When I started this blog over a year ago, I stumbled on a blog post from Six Until Me from a couple years ago about PostSecret. Kerri asked her readers, “What would be your PostSecret submission?” A lot of people responded with different “secrets” that they had, but one really struck me. This anonymous poster’s secret is my own biggest fear, one that until now I have never told anyone.

“I feel that despite my best efforts, I will still end up suffering with complications, and I will have to live with the guilt of feeling like I did it to myself.”


This is probably the biggest internal struggle that I have. I know that keeping my blood sugar in control now will help me to avoid future complications. This is not a hard concept for me to understand. Yet, my A1c is consistently higher than I want it and higher than the recommended number to avoid complications. So the obvious answer is, lower it! Get it under control! It seems so easy, but it’s not. Every single day presents the struggle of keeping my numbers in range. Every. Single. Day. I have good days and I have bad, but I am trying.

I often wonder if I am too late, have I already done irreversible damage to my body? And who will I have to blame except myself if something does happen? Even with good control, it’s still quite possible to develop complications as I have read from other diabetic’s experiences. Then what? How do I explain that?

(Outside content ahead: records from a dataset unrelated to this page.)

Definition _create (group : option (list Node)) (self : t) : result t :=
  match group with
  | None => Ok self
  | Some group =>
      let INVESTSTORAGES := group in
      let INITIAL_CAPACITY :=
        filter (fun n => is_Some (network.initial_capacity (storage m n)))
               group in
      let MIN_INVESTSTORAGES :=
        filter (fun n => has_capacity_min n = true) group in
      capacity ← Var_ (cprod INVESTSTORAGES (timesteps m)) NonNegativeReals
                      unbounded;
      invest ← Var_ INVESTSTORAGES NonNegativeReals
                    _storage_investvar_bound_rule;
      balance ← Constraint_ (cprod INVESTSTORAGES (timesteps m))
                            _storage_balance_rule;
      initial_capacity_invest ←
        Constraint_ INITIAL_CAPACITY (_initial_capacity_invest_rule capacity);
      storage_capacity_input_invest ←
        Constraint_ INVESTSTORAGES _storage_capacity_input_invest_rule;
      storage_capacity_output_invest ←
        Constraint_ INVESTSTORAGES _storage_capacity_output_invest_rule;
      max_capacity_invest ←
        Constraint_ (cprod INVESTSTORAGES (timesteps m))
                    _max_capacity_invest_rule;
      min_investstorage ←
        Constraint_ (cprod MIN_INVESTSTORAGES (timesteps m))
                    _min_investstorage_rule;
      Ok (mk (Some INVESTSTORAGES) INITIAL_CAPACITY MIN_INVESTSTORAGES
             capacity invest balance initial_capacity_invest
             storage_capacity_input_invest storage_capacity_output_invest
             max_capacity_invest min_investstorage
             (investment_costs self) (fixed_costs self))
  end.

(** One turn of the loop of [_objective_expression]; the state is the pair
    [(investment_costs, fixed_costs)]. *)
Definition objective_step (n : Node) (acc : expr * expr)
  : result (expr * expr) :=
  let s := storage m n in
  match options.ep_costs (network.storage_investment s) with
  | Some c =>
      let investment_costs :=
        py_add acc.1 (py_mul (V (InvestmentStorage_invest n)) (Num c)) in
      let fixed_costs :=
        match network.storage_fixed_costs s with
        | Some fc =>
            py_add acc.2 (py_mul (V (InvestmentStorage_invest n)) (Num fc))
        | None => acc.2
        end in
      Ok (investment_costs, fixed_costs)
  | None => Raise (ValueError ["Missing value for investment costs!"])
  end.

Definition _objective_expression (self : t) : result (t * expr) :=
  match INVESTSTORAGES self with
  | None => Ok (self, Num 0)
  | Some INVESTSTORAGES_ =>
      let investment_costs := Num 0 in
      let fixed_costs := Num 0 in
      acc ← for_ INVESTSTORAGES_ objective_step
                 (investment_costs, fixed_costs);
      let '(investment_costs, fixed_costs) := acc in
      Ok (mk (INVESTSTORAGES self) (INITIAL_CAPACITY self)
             (MIN_INVESTSTORAGES self) (capacity self) (invest self)
             (balance self) (initial_capacity_invest self)
             (storage_capacity_input_invest self)
             (storage_capacity_output_invest self)
             (max_capacity_invest self) (min_investstorage self)
             (Some investment_costs) (Some fixed_costs),
          py_add fixed_costs investment_costs)
  end.

End create.
End InvestmentStorage.

(** ** [class Flow(SimpleBlock)] *)

Module Flow.

Record t := mk {
  SUMMED_MAX_FLOWS : list Edge;
  SUMMED_MIN_FLOWS : list Edge;
  NEGATIVE_GRADIENT_FLOWS : list Edge;
  POSITIVE_GRADIENT_FLOWS : list Edge;
  summed_max : gmap Edge constr;
  summed_min : gmap Edge constr;
  positive_gradient_constr : gmap (Edge * nat) constr;
  negative_gradient_constr : gmap (Edge * nat) constr
}.

Definition new : t := mk [] [] [] [] ∅ ∅ ∅ ∅.

(** The upper bounds that [_create] sets on the gradient variables of the
    model, [m.positive_flow_gradient] and [m.negative_flow_gradient]. *)
Record GradientBounds := mkGradientBounds {
  positive_ub : gmap (Edge * nat) Q;
  negative_ub : gmap (Edge * nat) Q
}.

(** The loop variables of [_create] that stay bound after their loops and
    that the nested rule functions can see. *)
Record locals := mkLocals {
  loc_i : option Node;
  loc_o : option Node;
  loc_t : option nat
}.

(** Reading a name that may never have been bound. *)
Definition read_local {A} (x : option A) : result A :=
  match x with
  | Some a => Ok a
  | None => Raise NameError
  end.

Section create.
Variable m : Model.

(** [for t in m.TIMESTEPS: var[i, o, t].setub(grad[t] * f.nominal_value)] *)
Definition setub_loop (i o : Node) (f : network.Flow)
    (grad : sequence (option Q)) (st : gmap (Edge * nat) Q * locals)
  : result (gmap (Edge * nat) Q * locals) :=
  for_ (timesteps m)
       (fun t st =>
          let loc := mkLocals (loc_i st.2) (loc_o st.2) (Some t) in
          u ← mul_opt (grad t) (network.nominal_value f);
          Ok (<[((i, o), t) := u]> st.1, loc))
       st.

(** Body of [for i, o, f in group:]. *)
Definition gradient_bounds_step (g : Node * Node * network.Flow)
    (st : GradientBounds * locals) : result (GradientBounds * locals) :=
  let '(i, o, f) := g in
  let '(gb, loc) := st in
  let loc := mkLocals (Some i) (Some o) (loc_t loc) in
  mf ← getitem (flows m) (i, o);
  '(pub, loc) ←
    (if decide (is_Some (network.positive_gradient mf 0%nat))
     then setub_loop i o f (network.positive_gradient f) (positive_ub gb, loc)
     else Ok (positive_ub gb, loc));
  mf ← getitem (flows m) (i, o);
  '(nub, loc) ←
    (if decide (is_Some (network.negative_gradient mf 0%nat))
     then setub_loop i o f (network.negative_gradient f) (negative_ub gb, loc)
     else Ok (negative_ub gb, loc));
  Ok (mkGradientBounds pub nub, loc).

(** [sum(m.flow[inp, out, ts] * m.timeincrement for ts in m.TIMESTEPS)] *)
Definition summed_flow (inp out : Node) : expr :=
  py_sum (map (fun ts => py_mul (V (flow inp out ts)) (Num (timeincrement m)))
              (timesteps m)).

Definition summed_rhs (bound : network.Flow -> option Q) (k : Edge)
  : result expr :=
  f ← getitem (flows m) k;
  f' ← getitem (flows m) k;
  r ← mul_opt (bound f) (network.nominal_value f');
  Ok (Num r).

Definition _flow_summed_max_rule (SUMMED_MAX_FLOWS : list Edge)
    (summed_max : gmap Edge constr) : result (gmap Edge constr) :=
  for_ SUMMED_MAX_FLOWS
       (fun '(inp, out) summed_max =>
          let lhs := summed_flow inp out in
          rhs ← summed_rhs network.summed_max (inp, out);
          Constraint_add (inp, out) (py_cmp LE lhs rhs) summed_max)
       summed_max.

Definition _flow_summed_min_rule (SUMMED_MIN_FLOWS : list Edge)
    (summed_min : gmap Edge constr) : result (gmap Edge constr) :=
  for_ SUMMED_MIN_FLOWS
       (fun '(inp, out) summed_min =>
          let lhs := summed_flow inp out in
          rhs ← summed_rhs network.summed_min (inp, out);
          Constraint_add (inp, out) (py_cmp GE lhs rhs) summed_min)
       summed_min.

Definition _positive_gradient_flow_rule (POSITIVE_GRADIENT_FLOWS : list Edge)
    (positive_gradient_constr : gmap (Edge * nat) constr)
  : result (gmap (Edge * nat) constr) :=
  for_ POSITIVE_GRADIENT_FLOWS
       (fun '(inp, out) =>
          for_ (timesteps m)
               (fun ts constr_ =>
                  if decide (0 < ts)%nat then
                    let lhs := py_sub (V (flow inp out ts))
                                      (V (flow inp out (ts - 1))) in
                    let rhs := V (positive_flow_gradient inp out ts) in
                    Constraint_add (inp, out, ts) (py_cmp LE lhs rhs) constr_
                  else Ok constr_))
       positive_gradient_constr.

(** The rule reads [i], [o] and [t] of the enclosing [_create]. *)
Definition _negative_gradient_flow_rule (loc : locals)
    (NEGATIVE_GRADIENT_FLOWS : list Edge)
    (negative_gradient_constr : gmap (Edge * nat) constr)
  : result (gmap (Edge * nat) constr) :=
  for_ NEGATIVE_GRADIENT_FLOWS
       (fun '(inp, out) =>
          for_ (timesteps m)
               (fun ts constr_ =>
                  if decide (0 < ts)%nat then
                    i ← read_local (loc_i loc);
                    o ← read_local (loc_o loc);
                    t ← read_local (loc_t loc);
                    let lhs := py_sub (V (flow i o t))
                                      (V (flow inp out (ts - 1))) in
                    let rhs := V (positive_flow_gradient inp out ts) in
                    Constraint_add (inp, out, ts) (py_cmp LE lhs rhs) constr_
                  else Ok constr_))
       negative_gradient_constr.

Definition edge (g : Node * Node * network.Flow) : Edge := (g.1.1, g.1.2).

Definition _create (group : option (list (Node * Node * network.Flow)))
    (self : t) (gb : GradientBounds) : result (t * GradientBounds) :=
  match group with
  | None => Ok (self, gb)
  | Some group =>
      let SUMMED_MAX_FLOWS :=
        map edge (filter (fun g => is_Some (network.summed_max g.2)) group) in
      let SUMMED_MIN_FLOWS :=
        map edge (filter (fun g => is_Some (network.summed_min g.2)) group) in
      let NEGATIVE_GRADIENT_FLOWS :=
        map edge
            (filter (fun g => is_Some (network.negative_gradient g.2 0%nat))
                    group) in
      let POSITIVE_GRADIENT_FLOWS :=
        map edge
            (filter (fun g => is_Some (network.positive_gradient g.2 0%nat))
                    group) in
      '(gb, loc) ← for_ group gradient_bounds_step
                        (gb, mkLocals None None None);
      summed_max ← _flow_summed_max_rule SUMMED_MAX_FLOWS ∅;
      summed_min ← _flow_summed_min_rule SUMMED_MIN_FLOWS ∅;
      positive_gradient_constr ←
        _positive_gradient_flow_rule POSITIVE_GRADIENT_FLOWS ∅;
      negative_gradient_constr ←
        _negative_gradient_flow_rule loc NEGATIVE_GRADIENT_FLOWS ∅;
      Ok (mk SUMMED_MAX_FLOWS SUMMED_MIN_FLOWS NEGATIVE_GRADIENT_FLOWS
             POSITIVE_GRADIENT_FLOWS summed_max summed_min
             positive_gradient_constr negative_gradient_constr, gb)
  end.

(** [bool(x)] for a number that may be [None]. *)
Definition truthy (x : option Q) : bool :=
  match x with
  | Some q => negb (Qeq_bool q 0)
  | None => false
  end.

(** Body of [for t in m.TIMESTEPS:] in [_objective_expression]. *)
Definition variable_costs_step (i o : Node) (t : nat) (variable_costs : expr)
  : result expr :=
  f ← getitem (flows m) (i, o);
  if decide (is_Some (network.variable_costs f 0%nat)) then
    f ← getitem (flows m) (i, o);
    c ← num_opt (network.variable_costs f t);
    Ok (py_add variable_costs
               (py_mul (py_mul (V (flow i o t)) (Num (timeincrement m))) c))
  else Ok variable_costs.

How do you avoid the guilt and the blame and the “could have’s”? I know that I would be saying to myself, “you could have prevented this, you could have done more, you could have done better.” Maybe that isn’t true though.

In many ways I’m afraid of the future. But I hide that fear among my hope and optimism. I bury it under the long list of things that I have to do each day to manage my diabetes and live my life. I know that I can’t live my life in fear, I have to just live each day the best that I can and cross each complicated bridge when and if I get there.

This post is part of the 2015 Diabetes Blog Week. Today’s topic: Many of us share lots of aspects of our diabetes lives online for the world to see.  What are some of the aspects of diabetes that you choose to keep private from the internet?  Or from your family and friends?  Why is it important to keep it to yourself?